Molti di noi sembrano essere il rabbino B durante questa pandemia, facendo del nostro meglio per sostenere gli altri, ma scoprendo che anche noi stiamo lottando. E mentre non possiamo più essere fisicamente lì come prima, possiamo ancora essere profondamente presenti nelle vite degli altri. Possiamo ancora stendere una mano a qualcuno dall’altra parte di una finestra, posizionando il palmo sull’altro palmo, separati solo da un sottile pannello di vetro. Possiamo ancora accedere a Zoom e tenerci reciprocamente compagnia per un po’, parlando solo quanto è necessario. Possiamo ancora chiamare qualcuno che amiamo, con un messaggio: “Anche se non posso visitarti in questo momento, sono sempre qui, disponibile ogni volta che hai bisogno di me”.
E possiamo trovare nuovi modi per eseguire vecchi rituali di gentilezza amorevole, nel mondo fisicamente distante di oggi.
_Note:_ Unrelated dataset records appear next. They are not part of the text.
(* ===== verification/Wp.v ===== *)
(** * Total correctness of the emulator's code

    [wp m Q s] says that [m] started in [s] returns, without undefined
    behaviour, in a state and with a result that satisfy [Q]. *)

From S2P Require Import Prelude DspState.

Definition wp {A} (m : M A) (Q : A → state → Prop) (s : state) : Prop :=
  match m s with Ok a s' => Q a s' | UB _ => False end.

(** ** Assignments as functions on states *)

Definition upd_core (f : dsp_core_t → dsp_core_t) (s : state) : state := s_core (f s.(core)) s.
Definition upd_reg (n v : Z) : state → state :=
  upd_core (λ c, c_registers (aset c.(registers) n v) c).
Definition upd_periph (sp i v : Z) : state → state :=
  upd_core (λ c, c_periph (aset c.(periph) (sp, i) v) c).
Definition upd_hostport (i v : Z) : state → state :=
  upd_core (λ c, c_hostport (aset c.(hostport) i v) c).
Definition upd_stack (row i v : Z) : state → state :=
  upd_core (λ c, c_stack (aset c.(stack) (row, i) v) c).

(** Nothing but the registers in [l] differs. *)
Definition frame (l : list Z) (s s' : state) : Prop :=
  (∀ n, n ∉ l → reg s' n = reg s n) ∧ upd_core (c_registers s.(core).(registers)) s' = s.

#[global] Arguments aget : simpl never.
#[global] Arguments aset : simpl never.

(** ** Rules *)

Lemma wp_ret {A} (a : A) (Q : A → state → Prop) s : Q a s → wp (mret a) Q s.
Proof. done. Qed.

Lemma wp_bind {A B} (m : M A) (f : A → M B) Q s :
  wp m (λ a s', wp (f a) Q s') s → wp (m ≫= f) Q s.
Proof. unfold wp, mbind, M_bind. by destruct (m s). Qed.

Lemma wp_fmap {A B} (g : A → B) (m : M A) Q s :
  wp m (λ a s', Q (g a) s') s → wp (g <$> m) Q s.
Proof. unfold wp, fmap, M_fmap. by destruct (m s). Qed.

Lemma wp_mono {A} (m : M A) (Q Q' : A → state → Prop) s :
  wp m Q s → (∀ a s', Q a s' → Q' a s') → wp m Q' s.
Proof. unfold wp. destruct (m s); auto. Qed.

Lemma wp_run {A} (m : M A) Q s : wp m Q s → ∃ a s', m s = Ok a s' ∧ Q a s'.
Proof. unfold wp. destruct (m s); [eauto|done]. Qed.

Lemma wp_exists (m : M unit) (Q : state → Prop) s :
  wp m (λ _ s', Q s') s → ∃ s', m s = Ok tt s' ∧ Q s'.
Proof. unfold wp. destruct (m s) as [[] s'|]; [eauto|done]. Qed.

Lemma wp_eq {A} (m : M A) a s t : wp m (λ a' s', a' = a ∧ s' = t) s → m s = Ok a t.
Proof. unfold wp. destruct (m s); [|done]. by intros [-> ->]. Qed.

Lemma wp_of_run {A} (m : M A) (Q : A → state → Prop) a s s' : m s = Ok a s' → Q a s' → wp m Q s.
Proof. unfold wp. by intros ->. Qed.

Lemma wp_gets {A} (f : state → A) (Q : A → state → Prop) s : Q (f s) s → wp (gets f) Q s.
Proof. done. Qed.

Lemma wp_modify f (Q : unit → state → Prop) s : Q tt (f s) → wp (modify f) Q s.
Proof. done. Qed.

Lemma wp_set_core f (Q : unit → state → Prop) s : Q tt (upd_core f s) → wp (set_core f) Q s.
Proof. done. Qed.

Lemma wp_check i n (Q : unit → state → Prop) s : 0 <= i < n → Q tt s → wp (check i n) Q s.
Proof. intros Hi HQ. unfold wp, check. by rewrite in_array_true. Qed.

Lemma wp_check_stack i (Q : unit → state → Prop) s : 0 <= i < 15 → Q tt s → wp (check_stack i) Q s.
Proof. intros Hi HQ. unfold wp, check_stack. by rewrite in_array_true. Qed.

Lemma wp_int_bit n (Q : Z → state → Prop) s : n < 31 → Q (1 ≪ n) s → wp (int_bit n) Q s.
Proof. intros Hn HQ. unfold wp, int_bit. by rewrite (proj2 (Z.ltb_lt n 31) Hn). Qed.

Lemma wp_table_get {A} (l : list A) i x (Q : A → state → Prop) s :
  0 <= i → l !! Z.to_nat i = Some x → Q x s → wp (table_get l i) Q s.
Proof. intros Hi Hx HQ. unfold wp, table_get. by rewrite Hx, (proj2 (Z.leb_le 0 i) Hi). Qed.

Lemma wp_call_table {A} (l : list (M A)) i m Q s :
  0 <= i → l !! Z.to_nat i = Some m → wp m Q s → wp (call_table l i) Q s.
Proof. intros Hi Hm HQ. unfold wp, call_table. by rewrite Hm, (proj2 (Z.leb_le 0 i) Hi). Qed.

(** Array accesses. *)
Ltac wp_prim := intros; repeat (apply wp_bind, wp_check; [lia|]); assumption.

Lemma wp_get_reg n (Q : Z → state → Prop) s : 0 <= n < 64 → Q (reg s n) s → wp (get_reg n) Q s.
Proof. wp_prim. Qed.
Lemma wp_set_reg n v (Q : unit → state → Prop) s :
  0 <= n < 64 → Q tt (upd_reg n v s) → wp (set_reg n v) Q s.
Proof. wp_prim. Qed.
Lemma wp_get_periph sp i (Q : Z → state → Prop) s :
  0 <= sp < 2 → 0 <= i < 64 → Q (aget s.(core).(periph) (sp, i)) s → wp (get_periph sp i) Q s.
Proof. wp_prim. Qed.
Lemma wp_set_periph sp i v (Q : unit → state → Prop) s :
  0 <= sp < 2 → 0 <= i < 64 → Q tt (upd_periph sp i v s) → wp (set_periph sp i v) Q s.
Proof. wp_prim. Qed.
Lemma wp_get_hostport i (Q : Z → state → Prop) s :
  0 <= i < 8 → Q (aget s.(core).(hostport) i) s → wp (get_hostport i) Q s.
Proof. wp_prim. Qed.
Lemma wp_set_hostport i v (Q : unit → state → Prop) s :
  0 <= i < 8 → Q tt (upd_hostport i (u8 v) s) → wp (set_hostport i v) Q s.
Proof. wp_prim. Qed.
Lemma wp_get_ramint sp i (Q : Z → state → Prop) s :
  0 <= sp < 3 → 0 <= i < 512 → Q (aget s.(core).(ramint) (sp, i)) s → wp (get_ramint sp i) Q s.
Proof. wp_prim. Qed.
Lemma wp_set_ramint sp i v (Q : unit → state → Prop) s :
  0 <= sp < 3 → 0 <= i < 512 →
  Q tt (upd_core (λ c, c_ramint (aset c.(ramint) (sp, i) v) c) s) → wp (set_ramint sp i v) Q s.
Proof. wp_prim. Qed.
Lemma wp_get_ram sp i (Q : Z → state → Prop) s :
  0 <= sp < 3 → 0 <= i < 32768 → Q (aget s.(core).(ram) (sp, i)) s → wp (get_ram sp i) Q s.
Proof. wp_prim. Qed.
Lemma wp_set_ram sp i v (Q : unit → state → Prop) s :
  0 <= sp < 3 → 0 <= i < 32768 →
  Q tt (upd_core (λ c, c_ram (aset c.(ram) (sp, i) v) c) s) → wp (set_ram sp i v) Q s.
Proof. wp_prim. Qed.
Lemma wp_get_rom sp i (Q : Z → state → Prop) s :
  0 <= sp < 2 → 0 <= i < 512 → Q (aget s.(core).(rom) (sp, i)) s → wp (get_rom sp i) Q s.
Proof. wp_prim. Qed.

Lemma wp_get_stack row i (Q : Z → state → Prop) s :
  0 <= row < 2 → 0 <= i < 15 → Q (aget s.(core).(stack) (row, i)) s → wp (get_stack row i) Q s.
Proof. intros. apply wp_bind, wp_check; [lia|]. by apply wp_bind, wp_check_stack. Qed.
Lemma wp_set_stack row i v (Q : unit → state → Prop) s :
  0 <= row < 2 → 0 <= i < 15 → Q tt (upd_stack row i (u16 v) s) → wp (set_stack row i v) Q s.
Proof. intros. apply wp_bind, wp_check; [lia|]. by apply wp_bind, wp_check_stack. Qed.

Lemma wp_reg_and n v (Q : unit → state → Prop) s :
  0 <= n < 64 → Q tt (upd_reg n (reg s n .& v) s) → wp (reg_and n v) Q s.
Proof. intros. apply wp_bind, wp_get_reg; [done|]. by apply wp_set_reg. Qed.
Lemma wp_reg_or n v (Q : unit → state → Prop) s :
  0 <= n < 64 → Q tt (upd_reg n (reg s n .| v) s) → wp (reg_or n v) Q s.
Proof. intros. apply wp_bind, wp_get_reg; [done|]. by apply wp_set_reg. Qed.

Lemma bind_ok {A B} (m : M A) (f : A → M B) a s s' : m s = Ok a s' → (m ≫= f) s = f a s'.
Proof. unfold mbind, M_bind. by intros ->. Qed.

Lemma set_reg_ok n v s : 0 <= n < 64 → set_reg n v s = Ok tt (upd_reg n v s).
Proof. intros. by apply wp_eq, wp_set_reg. Qed.

(** ** The registers after assignments *)

Lemma reg_upd_eq n v s : reg (upd_reg n v s) n = v.
Proof. apply aget_aset_eq. Qed.
Lemma reg_upd_ne n m v s : n ≠ m → reg (upd_reg n v s) m = reg s m.
Proof. apply aget_aset_ne. Qed.

Lemma reg_upd_stack row i v s n : reg (upd_stack row i v s) n = reg s n.
Proof. done. Qed.

Lemma aset_aset `{Countable K} (a : gmap K Z) k v w : aset (aset a k v) k w = aset a k w.
Proof. apply insert_insert_eq. Qed.

Lemma upd_reg_twice n v w s : upd_reg n w (upd_reg n v s) = upd_reg n w s.
Proof. unfold upd_reg, upd_core. cbn. by rewrite aset_aset. Qed.

(** One step over the next operation. *)
Ltac wp_step :=
  cbv beta zeta match;
  lazymatch goal with
  | |- wp (mbind _ _) _ _ => apply wp_bind
  | |- wp (fmap _ _) _ _ => apply wp_fmap
  | |- wp (mret _) _ _ => apply wp_ret
  | |- wp (get_reg _) _ _ => apply wp_get_reg; [lia|]
  | |- wp (set_reg _ _) _ _ => apply wp_set_reg; [lia|]
  | |- wp (reg_and _ _) _ _ => apply wp_reg_and; [lia|]
  | |- wp (reg_or _ _) _ _ => apply wp_reg_or; [lia|]
  | |- wp (get_periph _ _) _ _ => apply wp_get_periph; [lia|lia|]
  | |- wp (set_periph _ _ _) _ _ => apply wp_set_periph; [lia|lia|]
  | |- wp (get_hostport _) _ _ => apply wp_get_hostport; [lia|]
  | |- wp (set_hostport _ _) _ _ => apply wp_set_hostport; [lia|]
  | |- wp (get_ramint _ _) _ _ => apply wp_get_ramint; [lia|lia|]
  | |- wp (set_ramint _ _ _) _ _ => apply wp_set_ramint; [lia|lia|]
  | |- wp (get_ram _ _) _ _ => apply wp_get_ram; [lia|lia|]
  | |- wp (set_ram _ _ _) _ _ => apply wp_set_ram; [lia|lia|]
  | |- wp (get_rom _ _) _ _ => apply wp_get_rom; [lia|lia|]
  | |- wp (get_stack _ _) _ _ => apply wp_get_stack; [lia|lia|]
  | |- wp (set_stack _ _ _) _ _ => apply wp_set_stack; [lia|lia|]
  | |- wp (gets _) _ _ => apply wp_gets
  | |- wp (modify _) _ _ => apply wp_modify
  | |- wp (set_core _) _ _ => apply wp_set_core
  | |- wp get_pc _ _ => apply wp_gets
  | |- wp get_inst _ _ => apply wp_gets
  | |- wp get_inst_len _ _ => apply wp_gets
  | |- wp (set_pc _) _ _ => apply wp_set_core
  | |- wp (set_inst_len _) _ _ => apply wp_modify
  | |- wp (set_loop_rep _) _ _ => apply wp_set_core
  | |- wp (set_interrupt_state _) _ _ => apply wp_set_core
  | |- wp (set_interrupt_instr_fetch _) _ _ => apply wp_set_core
  | |- wp (set_interrupt_save_pc _) _ _ => apply wp_set_core
  end.
Ltac wp_steps := repeat wp_step.

(** A synchronisation call only adds to the trace. *)
Lemma s_events_id s : s_events s.(events) s = s.
Proof. by destruct s. Qed.

Lemma wp_sync e (Q : unit → state → Prop) s :
  (∀ t, Q tt (s_events t s)) → wp (in_thread_mode (emit e)) Q s.
Proof.
  intros HQ. unfold in_thread_mode. do 2 wp_step. unfold when. destruct (nz _).
  - apply wp_modify, HQ.
  - apply wp_ret. rewrite <- s_events_id. apply HQ.
Qed.

(** The value of a register in a state reached by assignments. *)
Ltac reg_simpl :=
  repeat first [ rewrite reg_upd_eq | rewrite reg_upd_stack | rewrite reg_upd_ne by (lia || congruence) ].

(** ** Frames *)

Lemma frame_refl l s : frame l s s.
Proof. split; [done|]. by destruct s as [[]]. Qed.

Lemma frame_upd l n v s s' : n ∈ l → frame l s s' → frame l s (upd_reg n v s').
Proof.
  intros Hn [Hr Hs]. split; [|exact Hs]. intros m Hm. rewrite reg_upd_ne by set_solver. by apply Hr.
Qed.

Ltac frame_tac := repeat (apply frame_upd; [set_solver|]); apply frame_refl.

Lemma frame_mono l l' s s' : l ⊆ l' → frame l s s' → frame l' s s'.
Proof. intros Hl [R E]. split; [|exact E]. intros n Hn. apply R. set_solver. Qed.

Lemma frame_trans l s1 s2 s3 : frame l s1 s2 → frame l s2 s3 → frame l s1 s3.
Proof.
  intros [R1 E1] [R2 E2]. split; [intros n Hn; by rewrite R2, R1|].
  rewrite <- E1 at 2. rewrite <- E2. done.
Qed.

(** A loop whose body is described by a relation between states. *)
Lemma for_loop_walk (body : M unit) (I : nat → state → Prop) :
  (∀ i s, I i s → ∃ s', body s = Ok tt s' ∧ I (S i) s') →
  ∀ n i j s, I i s → ∃ s', for_loop n j (λ _ _, body) tt s = Ok tt s' ∧ I (n + i)%nat s'.
Proof.
  intros Hb n. induction n as [|n IH]; intros i j s Hi; cbn [for_loop]; [by exists s|].
  destruct (Hb i s Hi) as (s1 & E1 & H1). destruct (IH (S i) (j + 1) s1 H1) as (s2 & E2 & H2).
  exists s2. unfold mbind, M_bind. rewrite E1. split; [done|]. by rewrite Nat.add_succ_comm.
Qed.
Di recente ho sentito parlare di una sinagoga in cui è morto un amato membro della comunità. Tradizionalmente, dopo un funerale, gli ebrei formano una linea di accoglienza su entrambi i lati delle persone in lutto, riempiendoli di condoglianze mentre camminano, ricordando loro che saranno circondati dalla loro comunità in ogni fase del proprio dolore.
Incapaci di realizzare questo rituale, i membri della comunità andarono invece al parcheggio della sinagoga e formarono due file di macchine. Quindi le persone della famiglia in lutto hanno guidato le proprie auto all’interno, e tutti hanno salutato e mandato loro baci mentre passavano, ognuno nelle proprie macchine separate, ma insieme hanno condiviso il loro dolore e amore, allungando le mani, nessuno di loro è rimasto solo.